MinEx estimates that “for the Australian gold industry to maintain production at current levels in the longer term, it will either need to double the amount spent on exploration or double its discovery performance.”

To be fair, large discoveries haven’t disappeared entirely. Back in March it was reported that Shandong Gold Group, China’s second-largest producer, uncovered a deposit in eastern China containing between 380 and 550 metric tons of the yellow metal. If true, this would make it the country’s largest ever by amount. The mine has an estimated lifespan of 40 years once operations begin.

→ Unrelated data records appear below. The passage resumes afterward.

(* ===== verification/WorkflowOutcomes.v ===== *)
(** * What the workflow commands do

    For every command, what its success implies: which Task it loaded, that its caller owned the
    active Claim, which domain transition it applied, and the exact tables it leaves behind. *)

From stdpp Require Import base tactics strings gmap list numbers sorting.
From S2P Require Import Prelude Actors Lifecycle StageClaim Delivery Thread Acceptance.
From S2P Require Import Database Tx ThreadStore ClaimStore WorkflowStore WorkflowCommands.
From S2P Require Import WorkflowEffects WorkflowInvariant.

(** Supplies the components of an existential conclusion from the hypotheses. *)
Ltac give := split_and!; try eassumption; try eassumption; try reflexivity.

Section outcomes.
Context `{UUIDSource}.

(** ** The common end of a lifecycle command: Task row, Thread Item, audit record *)

(** [d'] is [d] with the row of a Task written, one Item and one audit event added. *)
Record recorded (d d' : DB) (task task' : workflowTask) (v : Z) (now : Time) (r : TaskRow)
  (item : ThreadItem) (rid : string) (op : OperationActor) (action : string) : Prop := {
  rc_task : task' = with_Version task (int64 (v + 1));
  rc_writable : task_writable d task v r (set_task_row r task' now);
  rc_valid : ThreadItem_Validate item = Ok tt;
  rc_item : item_insertable (put_task (wt_TaskID task) (set_task_row r task' now) d) (item_row item rid);
  rc_db : exists e, auditable (add_item (item_row item rid)
                         (put_task (wt_TaskID task) (set_task_row r task' now) d)) e /\
            (exists id, e = workflow_event id task' op action now) /\
            d' = add_audit e (add_item (item_row item rid)
                   (put_task (wt_TaskID task) (set_task_row r task' now) d));
}.

Lemma record_workflow_Ok task v now kind author body payload rid op action w w1 w2 w3 task' item u :
  persistWorkflowTask task v now w = (Ok task', w1) ->
  insertWorkflowItem (wt_MainThreadID task') kind author body payload rid now w1 = (Ok item, w2) ->
  insertWorkflowAudit task' op action now w2 = (Ok u, w3) ->
  exists r, item = workflow_item (uuid_seq (w_next w)) (wt_MainThreadID task) kind author body payload now /\
    recorded (w_db w) (w_db w3) task task' v now r item rid op action.
Proof.
  intros (-> & r & Hr & ->)%persistWorkflowTask_Ok (-> & Hv & Hi & ->)%insertWorkflowItem_Ok
    (Ha & ->)%insertWorkflowAudit_Ok.
  exists r. split; [done|]. split; eauto.
Qed.

Lemma record_delivery_Ok task v now kind author body cl cy payload rid op action w w1 w2 w3 task' item u :
  persistWorkflowTask task v now w = (Ok task', w1) ->
  insertDeliveryWorkflowItem (wt_MainThreadID task') kind author body cl cy payload rid now w1
    = (Ok item, w2) ->
  insertWorkflowAudit task' op action now w2 = (Ok u, w3) ->
  exists r, item = delivery_item (uuid_seq (w_next w)) (wt_MainThreadID task) kind author body cl cy payload now /\
    recorded (w_db w) (w_db w3) task task' v now r item rid op action.
Proof.
  intros (-> & r & Hr & ->)%persistWorkflowTask_Ok (-> & Hv & Hi & ->)%insertDeliveryWorkflowItem_Ok
    (Ha & ->)%insertWorkflowAudit_Ok.
  exists r. split; [done|]. split; eauto.
Qed.

(** ** Outcomes of the commands *)

Lemma simple_Ok n v op now action body mutate w s w' :
  simpleLifecycleCommand n v op now action body mutate w = (Ok s, w') ->
  exists r h l task task' w1 r0 item,
    OperationActor_Validate op = Ok tt /\ loaded (w_db w) n r h l /\ t_version r = v /\
    mutate (load r (h_id h) l) w = (Ok task, w1) /\ s = wt_snapshot task' /\
    item = workflow_item (uuid_seq (w_next w1)) (wt_MainThreadID task) ThreadItemKindSystemEvent
             systemActor body None now /\
    recorded (w_db w1) (w_db w') task task' v now r0 item (op_RequestID op) op action.
Proof.
  unfold simpleLifecycleCommand, system_event. intros Hr. run_inv.
  match goal with Hl : lockWorkflowTask _ _ = _ |- _ =>
    apply lockWorkflowTask_Ok in Hl as (-> & r & h & l & ? & ->) end.
  match goal with Hp : persistWorkflowTask _ _ _ _ = _, Hi : insertWorkflowItem _ _ _ _ _ _ _ _ = _,
    Ha : insertWorkflowAudit _ _ _ _ _ = _ |- _ =>
    destruct (record_workflow_Ok _ _ _ _ _ _ _ _ _ _ _ _ _ _ _ _ _ Hp Hi Ha) as (r0 & -> & ?) end.
  go_bool. exists r, h, l. do 3 eexists. exists r0. eexists. give.
Qed.

Lemma MarkReady_Ok n v op now w s w' :
  MarkReady n v op now w = (Ok s, w') ->
  exists r h l l' task' r0 item,
    OperationActor_Validate op = Ok tt /\ loaded (w_db w) n r h l /\ t_version r = v /\
    run_command (CMarkReady (present (t_archived_at r))
                   (existsb unfinished (prerequisites (w_db w) (t_id r)))) l = Ok l' /\
    s = wt_snapshot task' /\ ti_Kind item = ThreadItemKindSystemEvent /\
    recorded (w_db w) (w_db w') (with_Lifecycle (load r (h_id h) l) l') task' v now r0 item
      (op_RequestID op) op "marked_ready".
Proof.
  unfold MarkReady. intros Hr. run_inv.
  match goal with Hs : simpleLifecycleCommand _ _ _ _ _ _ _ _ = _ |- _ =>
    apply simple_Ok in Hs as (r & h & l & task & task' & w1 & r0 & item & ? & ? & ? & Hm & ? & Hi & ?) end.
  run_inv. exists r, h, l. do 4 eexists. give.
Qed.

In addition, Kitco reports this month that Toronto-based Seabridge Gold recently stumbled upon a significant goldfield in northern British Columbia. The find appeared, coincidentally, after a glacier retreated. It’s estimated to contain a whopping 780 metric tons.

“There’s no question that as glaciers retreat, more ground will become available for exploration and more discoveries could be made in that part of the world,” Seabridge CEO Rudi Fronk told Kitco.

The company already has the permits to begin mining.

Seabridge gold is up 15 percent for the three month period
click to enlarge

Exploration Budgets Jumped

Gold represents over half of global annual commodities exploration budgets

 

As I said earlier, we just saw an encouraging spike in the amount spent on exploration. According to S&P Global Market Intelligence, exploration budgets increased in the 12-month period as of September for the first time since 2012. Budgets jumped 14 percent year-over-year to $7.95 billion, with gold explorers leading the way. During this period, gold companies spent around $4 billion on exploration, which is roughly half the value of all nonferrous metals mining budgets.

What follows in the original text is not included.